On 06/23/2014 12:54 PM, Greg Poirier wrote:
On Sun, Jun 22, 2014 at 6:44 AM, Mark Nelson <mark.nel...@inktank.com
<mailto:mark.nel...@inktank.com>> wrote:

    RBD Cache is definitely going to help in this use case.  This test
    is basically just sequentially writing a single 16k chunk of data
    out, one at a time.  IE, entirely latency bound.  At least on OSDs
    backed by XFS, you have to wait for that data to hit the journals of
    every OSD associated with the object before the acknowledgement gets
    sent back to the client.


Again, I can reproduce this with replication disabled.

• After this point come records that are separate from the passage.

(** After the first chunk: every further chunk writes nothing to the
    buffer, and the lengths passed on add up to what is left. *)
Lemma updateLoop_later maxSize heapLength data byteUsed effects :
  (N.pos maxSize <= byteUsed)%N ->
  exists lengths,
    Sha256.updateLoop maxSize heapLength data byteUsed effects
    = Returns (effects ++ flat_map Sha256.staleChunk lengths)
    /\ Forall (fun n => 1 <= n <= N.pos maxSize)%N lengths
    /\ fold_right N.add 0%N lengths = (Sha256.byteLength data - byteUsed)%N.
Proof.
  funelim (Sha256.updateLoop maxSize heapLength data byteUsed effects);
    intros Hused.
  - simpl.
    set (len := if (Sha256.byteLength data - byteUsed <? N.pos maxSize)%N
                then (Sha256.byteLength data - byteUsed)%N else N.pos maxSize) in *.
    assert (1 <= len <= N.pos maxSize /\ len <= Sha256.byteLength data - byteUsed)%N
      as [Hlen Hleft].
    { unfold len. destruct (N.ltb_spec (Sha256.byteLength data - byteUsed)
                                        (N.pos maxSize)); lia. }
    clear Heqcall. rewrite subarray_empty in * by lia. simpl.
    destruct H as (lengths & Hloop & Hbounds & Hsum); [lia|].
    exists (len :: lengths). split; [|split].
    + assert ((Sha256.byteLength [] <=? heapLength)%N = true) as ->
        by (apply N.leb_le; unfold Sha256.byteLength; simpl; lia).
      rewrite Hloop. simpl. by rewrite <- app_assoc.
    + by constructor.
    + simpl. rewrite Hsum. lia.
  - exists []. split; [by rewrite app_nil_r|]. split; [done|]. simpl. lia.
Qed.

Lemma updateLengths_cons e effects :
  Sha256.updateLengths (e :: effects) =
    match e with
    | Sha256.Hash_Update n => n :: Sha256.updateLengths effects
    | _ => Sha256.updateLengths effects
    end.
Proof. by destruct e. Qed.

Lemma heapWrites_cons e effects :
  Sha256.heapWrites (e :: effects) =
    match e with
    | Sha256.HeapSet source => source ++ Sha256.heapWrites effects
    | _ => Sha256.heapWrites effects
    end.
Proof. by destruct e. Qed.

Lemma updateLengths_stale lengths :
  Sha256.updateLengths (flat_map Sha256.staleChunk lengths) = lengths.
Proof.
  induction lengths as [|n lengths IH]; [done|].
  change (flat_map Sha256.staleChunk (n :: lengths))
    with (Sha256.HeapSet [] :: Sha256.Hash_Update n :: flat_map Sha256.staleChunk lengths).
  by rewrite !updateLengths_cons, IH.
Qed.

Lemma heapWrites_stale lengths :
  Sha256.heapWrites (flat_map Sha256.staleChunk lengths) = [].
Proof.
  induction lengths as [|n lengths IH]; [done|].
  change (flat_map Sha256.staleChunk (n :: lengths))
    with (Sha256.HeapSet [] :: Sha256.Hash_Update n :: flat_map Sha256.staleChunk lengths).
  by rewrite !heapWrites_cons, IH.
Qed.

(** One turn of the loop. *)
Lemma updateLoop_step maxSize heapLength data byteUsed effects :
  Sha256.updateLoop maxSize heapLength data byteUsed effects =
    if decide (byteUsed < Sha256.byteLength data)%N then
      let bytesLeft := (Sha256.byteLength data - byteUsed)%N in
      let length := if (bytesLeft <? N.pos maxSize)%N then bytesLeft else N.pos maxSize in
      let source := Sha256.subarray data byteUsed length in
      if (Sha256.byteLength source <=? heapLength)%N
      then Sha256.updateLoop maxSize heapLength data (byteUsed + length)
             (effects ++ [Sha256.HeapSet source; Sha256.Hash_Update length])
      else Throws (RangeError "offset is out of bounds")
    else Returns effects.
Proof.
  rewrite Sha256.updateLoop_equation_1.
  destruct (decide (byteUsed < Sha256.byteLength data)%N);
    [apply Sha256.updateLoop_clause_1_equation_1 | done].
Qed.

Replication is the less important part of that statement, it's more about the specific test you are running.


      If you are using the default 4MB block size, you'll hit the same
    OSDs over and over again and your other OSDs will sit there
    twiddling their thumbs waiting for IO until you hit the next block,
    but then it will just be a different set OSDs getting hit.  You
    should be able to verify this by using iostat or collectl or
    something to look at the behaviour of the SSDs during the test.
      Since this is all sequential though, switching to  buffered IO (ie
    coalesce IOs at the buffercache layer) or using RBD cache for direct
    IO (coalesce IOs below the block device) will dramatically improve
    things.


This makes sense.

Given the following scenario:

- No replication
- osd_op time average is .015 seconds (stddev ~.003 seconds)
- Network latency is approximately .000237 seconds on avg

I should be getting 60 IOPS from the OSD reporting this time, right?

So 60 * 16kB = 960kB.  That's slightly slower than we're getting because
I'm only able to sample the slowest ops. We're getting closer to 100
IOPS. But that does make sense, I suppose.

So the only way to improve performance would be to not use O_DIRECT (as
this should bypass rbd cache as well, right?).

RBD actually will still work. You can think of it like the cache on a typical hard drive with similar upsides and downsides. Remember that O_DIRECT only tries to minimize caching effects by skipping the linux buffer cache. It doesn't make any guarantees about what happens below the block level. Having said that, RBD cache should fully respect flushes and barriers, but there's (typically) no battery so you can't make any other assumptions beyond that.

http://ceph.com/docs/master/rbd/rbd-config-ref/


    Ceph is pretty good at small random IO with lots of parallelism on
    spinning disk backed OSDs (So long as you use SSD journals or
    controllers with WB cache).  It's much harder to get native-level
    IOPS rates with SSD backed OSDs though.  The latency involved in
    distributing and processing all of that data becomes a much bigger
    deal.  Having said that, we are actively working on improving
    latency as much as we can. :)


And this is true because flushing from the journal to spinning disks is
going to coalesce the writes into the appropriate blocks in a meaningful
way, right? Or I guess... Why is this?

Well, for random IO you often can't do much coalescing. You have to bite the bullet and either parallelize things or reduce per-op latency. Ceph already handles parallelism very well. You just throw more disks at the problem and so long as there are enough client requests it more or less just scales (limited by things like network bisection bandwidth or other complications). On the latency side, spinning disks aren't fast enough for Ceph's extra latency overhead to matter much, but with SSDs the story is different. That's why we are very interested in reducing latency.

Regarding journals: Journal writes are always sequential (even for random IO!), but are O_DIRECT so they'll skip linux buffer cache. If you have hardware that is fast at writing sequential small IO (say a controller with WB cache or an SSD), you can do journal writes very quickly. For bursts of small random IO, performance can be quite good. The downsides is that you can hit journal limits very quickly, meaning you have to flush and wait for the underlying filestore to catch up. This results in performance that starts out super fast, then stalls once the journal limits are hit, back to super fast again for a bit, then another stall, etc. This is less than ideal given the way crush distributes data across OSDs. The alternative is setting a soft limit on how much data is in the journal and flushing smaller amounts of data more quickly to limit the spikey behaviour. On the whole, that can be good but limits the burst potential and also limits the amount of data that could potentially be coalesced in the journal.

Luckily with RBD you can (when applicable) coalesce on the client with RBD cache instead, which is arguably better anyway since you can send bigger IOs to the OSDs earlier in the write path. So long as you are ok with what RBD cache does and does not guarantee, it's definitely worth enabling imho.


Why doesn't that happen with SSD journals and SSD OSDs?

SSD journals and SSD OSDs should be fine. I suspect in this case it's just software latency.